Segment Open

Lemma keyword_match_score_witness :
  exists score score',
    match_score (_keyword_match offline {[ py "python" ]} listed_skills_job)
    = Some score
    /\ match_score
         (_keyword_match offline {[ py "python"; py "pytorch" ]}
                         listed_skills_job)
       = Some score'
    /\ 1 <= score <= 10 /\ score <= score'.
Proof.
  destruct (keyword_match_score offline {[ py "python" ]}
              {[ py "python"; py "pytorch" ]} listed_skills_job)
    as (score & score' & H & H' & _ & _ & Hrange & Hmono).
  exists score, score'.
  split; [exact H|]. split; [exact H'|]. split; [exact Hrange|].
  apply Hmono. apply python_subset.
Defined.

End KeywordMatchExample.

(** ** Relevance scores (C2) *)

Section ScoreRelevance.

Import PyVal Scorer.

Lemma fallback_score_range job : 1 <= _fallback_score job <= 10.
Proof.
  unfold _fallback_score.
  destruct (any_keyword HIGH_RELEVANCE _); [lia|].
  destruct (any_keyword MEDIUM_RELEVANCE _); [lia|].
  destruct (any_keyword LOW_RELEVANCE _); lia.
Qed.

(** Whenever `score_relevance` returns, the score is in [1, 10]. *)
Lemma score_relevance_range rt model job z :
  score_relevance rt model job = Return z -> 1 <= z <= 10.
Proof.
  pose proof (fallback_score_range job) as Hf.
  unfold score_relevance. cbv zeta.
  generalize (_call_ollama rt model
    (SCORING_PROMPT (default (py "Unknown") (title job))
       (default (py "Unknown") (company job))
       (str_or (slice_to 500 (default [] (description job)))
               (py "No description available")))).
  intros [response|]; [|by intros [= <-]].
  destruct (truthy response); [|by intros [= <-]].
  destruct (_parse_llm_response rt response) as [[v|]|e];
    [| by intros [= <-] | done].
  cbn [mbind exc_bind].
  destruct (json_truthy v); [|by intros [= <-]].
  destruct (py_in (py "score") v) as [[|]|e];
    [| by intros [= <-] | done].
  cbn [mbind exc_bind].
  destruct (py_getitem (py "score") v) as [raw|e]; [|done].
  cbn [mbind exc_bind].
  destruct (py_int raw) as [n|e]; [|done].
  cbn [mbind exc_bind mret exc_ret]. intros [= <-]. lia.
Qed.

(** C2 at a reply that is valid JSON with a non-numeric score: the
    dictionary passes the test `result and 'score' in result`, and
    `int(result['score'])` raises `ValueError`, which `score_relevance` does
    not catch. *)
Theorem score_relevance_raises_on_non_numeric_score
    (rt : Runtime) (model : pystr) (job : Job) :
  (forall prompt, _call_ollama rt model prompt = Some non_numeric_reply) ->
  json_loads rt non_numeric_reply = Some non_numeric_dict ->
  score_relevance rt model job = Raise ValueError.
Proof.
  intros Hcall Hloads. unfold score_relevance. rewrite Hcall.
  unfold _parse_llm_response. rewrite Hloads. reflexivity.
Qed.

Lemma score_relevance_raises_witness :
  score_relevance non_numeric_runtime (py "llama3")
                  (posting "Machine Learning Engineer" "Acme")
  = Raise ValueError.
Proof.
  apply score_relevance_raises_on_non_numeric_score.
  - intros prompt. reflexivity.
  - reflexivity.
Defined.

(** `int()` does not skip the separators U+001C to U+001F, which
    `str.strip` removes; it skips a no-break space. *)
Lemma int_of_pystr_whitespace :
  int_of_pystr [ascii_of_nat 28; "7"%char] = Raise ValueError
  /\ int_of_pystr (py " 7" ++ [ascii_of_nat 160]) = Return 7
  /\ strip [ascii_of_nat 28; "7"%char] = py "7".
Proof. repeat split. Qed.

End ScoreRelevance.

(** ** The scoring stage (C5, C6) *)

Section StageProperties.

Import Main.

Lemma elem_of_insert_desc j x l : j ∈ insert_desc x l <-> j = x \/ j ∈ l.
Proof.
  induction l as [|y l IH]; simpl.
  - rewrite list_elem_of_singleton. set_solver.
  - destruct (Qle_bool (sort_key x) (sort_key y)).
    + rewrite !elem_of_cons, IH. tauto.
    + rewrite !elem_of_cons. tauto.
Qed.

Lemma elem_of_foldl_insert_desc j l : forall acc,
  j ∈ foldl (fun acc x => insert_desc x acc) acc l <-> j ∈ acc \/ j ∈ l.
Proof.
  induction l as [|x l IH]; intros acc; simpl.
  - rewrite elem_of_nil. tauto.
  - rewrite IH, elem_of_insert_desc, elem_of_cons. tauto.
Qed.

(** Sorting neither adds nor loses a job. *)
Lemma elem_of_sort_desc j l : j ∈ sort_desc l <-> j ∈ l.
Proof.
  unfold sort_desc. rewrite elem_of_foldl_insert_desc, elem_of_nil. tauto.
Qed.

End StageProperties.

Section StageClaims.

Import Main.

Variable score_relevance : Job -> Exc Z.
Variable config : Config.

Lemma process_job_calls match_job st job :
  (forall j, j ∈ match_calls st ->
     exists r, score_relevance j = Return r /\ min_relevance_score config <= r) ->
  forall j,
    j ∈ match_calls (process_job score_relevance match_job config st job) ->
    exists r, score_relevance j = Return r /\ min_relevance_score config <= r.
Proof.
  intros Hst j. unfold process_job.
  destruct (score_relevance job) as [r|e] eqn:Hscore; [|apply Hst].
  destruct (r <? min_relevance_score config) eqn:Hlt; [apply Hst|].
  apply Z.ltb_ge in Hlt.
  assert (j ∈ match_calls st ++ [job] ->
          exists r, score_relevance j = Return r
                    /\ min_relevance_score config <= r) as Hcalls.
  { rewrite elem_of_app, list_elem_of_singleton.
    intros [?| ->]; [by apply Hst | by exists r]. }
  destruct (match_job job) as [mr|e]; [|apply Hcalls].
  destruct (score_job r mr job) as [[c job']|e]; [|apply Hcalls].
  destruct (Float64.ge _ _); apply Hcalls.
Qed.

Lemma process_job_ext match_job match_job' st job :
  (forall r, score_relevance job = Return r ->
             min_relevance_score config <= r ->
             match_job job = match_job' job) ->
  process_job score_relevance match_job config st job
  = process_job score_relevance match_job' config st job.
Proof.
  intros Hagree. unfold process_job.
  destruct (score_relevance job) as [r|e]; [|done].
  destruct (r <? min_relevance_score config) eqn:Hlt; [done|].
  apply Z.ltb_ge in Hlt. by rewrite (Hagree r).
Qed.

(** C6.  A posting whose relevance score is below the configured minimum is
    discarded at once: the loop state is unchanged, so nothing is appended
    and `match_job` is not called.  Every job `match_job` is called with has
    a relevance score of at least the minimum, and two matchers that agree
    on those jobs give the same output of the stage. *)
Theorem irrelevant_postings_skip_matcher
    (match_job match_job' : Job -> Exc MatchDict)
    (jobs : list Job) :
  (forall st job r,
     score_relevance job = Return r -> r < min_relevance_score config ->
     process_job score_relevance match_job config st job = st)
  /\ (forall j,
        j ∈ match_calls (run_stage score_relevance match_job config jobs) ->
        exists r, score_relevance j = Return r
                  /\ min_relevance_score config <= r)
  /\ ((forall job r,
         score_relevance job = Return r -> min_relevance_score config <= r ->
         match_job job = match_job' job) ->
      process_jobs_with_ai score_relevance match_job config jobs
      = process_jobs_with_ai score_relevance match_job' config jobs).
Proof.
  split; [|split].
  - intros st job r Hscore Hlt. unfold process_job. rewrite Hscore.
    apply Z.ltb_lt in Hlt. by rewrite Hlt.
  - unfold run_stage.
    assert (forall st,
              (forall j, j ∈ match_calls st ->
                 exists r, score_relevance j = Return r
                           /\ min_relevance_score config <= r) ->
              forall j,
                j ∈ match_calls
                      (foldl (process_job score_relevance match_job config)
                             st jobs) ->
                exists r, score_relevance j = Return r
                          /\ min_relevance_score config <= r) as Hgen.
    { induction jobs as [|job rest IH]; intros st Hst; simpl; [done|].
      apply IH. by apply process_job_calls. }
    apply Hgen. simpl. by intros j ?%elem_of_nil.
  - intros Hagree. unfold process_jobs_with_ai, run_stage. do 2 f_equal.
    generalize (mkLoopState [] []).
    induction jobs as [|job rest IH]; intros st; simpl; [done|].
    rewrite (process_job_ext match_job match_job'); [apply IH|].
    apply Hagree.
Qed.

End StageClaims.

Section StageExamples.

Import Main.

Segment Closed

§ Required action: Look above for the line containing "json_loads rt non_numeric_reply". Output from there through the line containing "- reflexivity.", exactly and inclusively.

§ Result of this exercise:
  json_loads rt non_numeric_reply = Some non_numeric_dict ->
  score_relevance rt model job = Raise ValueError.
Proof.
  intros Hcall Hloads. unfold score_relevance. rewrite Hcall.
  unfold _parse_llm_response. rewrite Hloads. reflexivity.
Qed.

Lemma score_relevance_raises_witness :
  score_relevance non_numeric_runtime (py "llama3")
                  (posting "Machine Learning Engineer" "Acme")
  = Raise ValueError.
Proof.
  apply score_relevance_raises_on_non_numeric_score.
  - intros prompt. reflexivity.
  - reflexivity.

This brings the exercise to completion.